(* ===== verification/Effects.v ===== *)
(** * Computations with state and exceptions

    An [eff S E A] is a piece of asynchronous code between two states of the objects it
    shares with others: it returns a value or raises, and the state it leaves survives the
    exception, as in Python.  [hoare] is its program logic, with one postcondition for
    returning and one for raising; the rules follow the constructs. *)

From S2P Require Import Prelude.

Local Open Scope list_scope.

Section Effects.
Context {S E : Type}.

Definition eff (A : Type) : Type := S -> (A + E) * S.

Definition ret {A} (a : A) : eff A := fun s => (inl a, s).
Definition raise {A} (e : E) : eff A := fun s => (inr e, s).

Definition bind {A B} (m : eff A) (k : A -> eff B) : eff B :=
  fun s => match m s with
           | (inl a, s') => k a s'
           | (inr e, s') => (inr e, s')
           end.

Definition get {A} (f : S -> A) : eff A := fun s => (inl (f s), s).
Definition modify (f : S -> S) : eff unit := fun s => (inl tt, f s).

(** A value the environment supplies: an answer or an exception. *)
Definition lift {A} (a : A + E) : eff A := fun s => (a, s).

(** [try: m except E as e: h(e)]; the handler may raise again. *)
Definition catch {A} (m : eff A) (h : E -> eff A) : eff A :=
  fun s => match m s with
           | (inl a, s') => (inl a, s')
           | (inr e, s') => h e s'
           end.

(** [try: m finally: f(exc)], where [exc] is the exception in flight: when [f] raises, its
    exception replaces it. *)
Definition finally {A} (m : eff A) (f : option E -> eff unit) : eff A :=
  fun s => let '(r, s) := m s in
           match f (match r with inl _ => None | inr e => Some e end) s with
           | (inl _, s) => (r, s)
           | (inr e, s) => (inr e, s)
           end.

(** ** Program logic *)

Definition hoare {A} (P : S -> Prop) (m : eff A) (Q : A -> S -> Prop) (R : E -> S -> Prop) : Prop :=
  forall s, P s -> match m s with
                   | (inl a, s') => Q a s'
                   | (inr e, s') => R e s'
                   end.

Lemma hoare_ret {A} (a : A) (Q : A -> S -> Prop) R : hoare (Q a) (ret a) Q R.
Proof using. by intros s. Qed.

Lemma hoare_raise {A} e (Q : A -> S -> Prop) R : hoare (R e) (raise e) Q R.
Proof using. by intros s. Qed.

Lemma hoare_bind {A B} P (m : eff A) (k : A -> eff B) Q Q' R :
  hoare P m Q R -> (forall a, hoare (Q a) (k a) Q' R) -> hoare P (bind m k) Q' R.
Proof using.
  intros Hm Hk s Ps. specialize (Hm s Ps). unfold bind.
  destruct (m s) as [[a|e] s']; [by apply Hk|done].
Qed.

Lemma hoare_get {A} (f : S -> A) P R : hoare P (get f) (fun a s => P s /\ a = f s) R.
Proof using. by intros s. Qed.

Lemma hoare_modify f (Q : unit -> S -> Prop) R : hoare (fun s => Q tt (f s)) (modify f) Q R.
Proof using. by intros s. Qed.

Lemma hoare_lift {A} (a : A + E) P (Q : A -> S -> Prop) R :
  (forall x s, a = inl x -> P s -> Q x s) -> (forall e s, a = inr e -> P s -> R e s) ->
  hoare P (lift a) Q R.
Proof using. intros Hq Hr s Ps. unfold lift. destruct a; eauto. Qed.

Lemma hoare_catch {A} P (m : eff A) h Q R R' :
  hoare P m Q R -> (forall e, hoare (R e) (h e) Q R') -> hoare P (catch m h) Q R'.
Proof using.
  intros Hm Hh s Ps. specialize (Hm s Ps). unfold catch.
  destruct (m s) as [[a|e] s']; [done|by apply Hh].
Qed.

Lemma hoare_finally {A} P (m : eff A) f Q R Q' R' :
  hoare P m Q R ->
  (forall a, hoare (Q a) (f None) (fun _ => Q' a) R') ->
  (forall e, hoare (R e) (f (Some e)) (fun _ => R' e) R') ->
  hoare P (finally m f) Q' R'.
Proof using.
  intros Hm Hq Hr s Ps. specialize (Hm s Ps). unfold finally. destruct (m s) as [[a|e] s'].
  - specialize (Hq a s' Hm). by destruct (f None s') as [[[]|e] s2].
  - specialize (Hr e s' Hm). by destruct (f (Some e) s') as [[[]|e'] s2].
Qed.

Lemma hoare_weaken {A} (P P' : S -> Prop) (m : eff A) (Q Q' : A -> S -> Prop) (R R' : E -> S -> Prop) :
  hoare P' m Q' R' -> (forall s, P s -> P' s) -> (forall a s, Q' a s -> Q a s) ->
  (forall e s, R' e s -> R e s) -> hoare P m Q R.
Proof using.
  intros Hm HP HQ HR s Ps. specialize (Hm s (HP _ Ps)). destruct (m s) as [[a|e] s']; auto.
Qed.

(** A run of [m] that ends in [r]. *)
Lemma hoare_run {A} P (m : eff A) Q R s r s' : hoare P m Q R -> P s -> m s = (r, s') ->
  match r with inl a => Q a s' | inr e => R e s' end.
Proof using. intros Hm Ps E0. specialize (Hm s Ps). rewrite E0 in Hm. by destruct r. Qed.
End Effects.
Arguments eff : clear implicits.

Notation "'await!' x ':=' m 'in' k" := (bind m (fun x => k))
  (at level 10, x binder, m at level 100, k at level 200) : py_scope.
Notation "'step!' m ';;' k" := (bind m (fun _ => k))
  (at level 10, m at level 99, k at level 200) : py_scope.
--
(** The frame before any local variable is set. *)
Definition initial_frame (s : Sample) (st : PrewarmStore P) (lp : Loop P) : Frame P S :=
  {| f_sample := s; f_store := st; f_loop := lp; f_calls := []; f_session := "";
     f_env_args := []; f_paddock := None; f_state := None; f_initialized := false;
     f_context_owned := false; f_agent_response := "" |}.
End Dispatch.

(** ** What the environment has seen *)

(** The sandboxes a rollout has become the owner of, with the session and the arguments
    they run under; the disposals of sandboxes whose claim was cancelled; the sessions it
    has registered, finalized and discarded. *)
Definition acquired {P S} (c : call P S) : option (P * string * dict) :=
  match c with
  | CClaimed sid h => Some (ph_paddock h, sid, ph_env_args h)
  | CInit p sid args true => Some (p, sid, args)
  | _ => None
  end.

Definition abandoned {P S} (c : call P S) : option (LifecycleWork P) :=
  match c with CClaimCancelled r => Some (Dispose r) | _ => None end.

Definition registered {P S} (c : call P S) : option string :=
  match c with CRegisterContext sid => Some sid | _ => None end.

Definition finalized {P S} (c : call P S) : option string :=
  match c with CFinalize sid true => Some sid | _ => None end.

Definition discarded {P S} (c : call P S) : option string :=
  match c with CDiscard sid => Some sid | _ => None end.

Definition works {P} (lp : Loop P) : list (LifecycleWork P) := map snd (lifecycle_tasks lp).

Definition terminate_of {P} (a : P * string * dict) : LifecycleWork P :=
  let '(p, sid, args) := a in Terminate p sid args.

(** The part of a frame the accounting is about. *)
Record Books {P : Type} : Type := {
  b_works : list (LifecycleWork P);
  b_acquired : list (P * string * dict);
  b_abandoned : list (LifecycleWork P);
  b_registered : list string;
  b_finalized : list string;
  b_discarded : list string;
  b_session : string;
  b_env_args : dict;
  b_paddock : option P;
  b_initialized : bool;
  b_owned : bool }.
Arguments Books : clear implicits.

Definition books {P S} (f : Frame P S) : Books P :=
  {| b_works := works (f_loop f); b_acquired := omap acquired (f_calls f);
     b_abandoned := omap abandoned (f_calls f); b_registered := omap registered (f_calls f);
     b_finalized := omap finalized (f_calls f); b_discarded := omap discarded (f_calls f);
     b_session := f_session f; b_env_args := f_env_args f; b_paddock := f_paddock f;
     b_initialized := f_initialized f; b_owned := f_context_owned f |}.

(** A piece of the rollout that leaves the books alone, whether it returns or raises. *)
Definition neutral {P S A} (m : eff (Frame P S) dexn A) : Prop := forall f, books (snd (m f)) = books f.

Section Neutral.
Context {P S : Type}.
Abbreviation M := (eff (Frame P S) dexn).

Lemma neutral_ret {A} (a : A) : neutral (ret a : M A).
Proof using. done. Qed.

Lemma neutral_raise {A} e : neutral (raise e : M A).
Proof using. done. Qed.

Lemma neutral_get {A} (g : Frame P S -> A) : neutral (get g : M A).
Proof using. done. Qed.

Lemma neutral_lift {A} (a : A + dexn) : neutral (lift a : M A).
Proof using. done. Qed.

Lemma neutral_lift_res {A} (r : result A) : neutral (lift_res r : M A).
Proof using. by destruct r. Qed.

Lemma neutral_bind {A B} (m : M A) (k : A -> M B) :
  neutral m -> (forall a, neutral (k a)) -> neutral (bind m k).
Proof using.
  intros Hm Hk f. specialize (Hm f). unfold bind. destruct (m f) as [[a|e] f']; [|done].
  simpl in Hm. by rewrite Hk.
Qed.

### WORK INSTRUCTION
From the records above, copy only the lines starting with the line that holds "b_session := f_session" and going on through the line that holds "(** A piece", exactly as written.

### REPLY TO THE EXERCISE
     b_session := f_session f; b_env_args := f_env_args f; b_paddock := f_paddock f;
     b_initialized := f_initialized f; b_owned := f_context_owned f |}.

(** A piece of the rollout that leaves the books alone, whether it returns or raises. *)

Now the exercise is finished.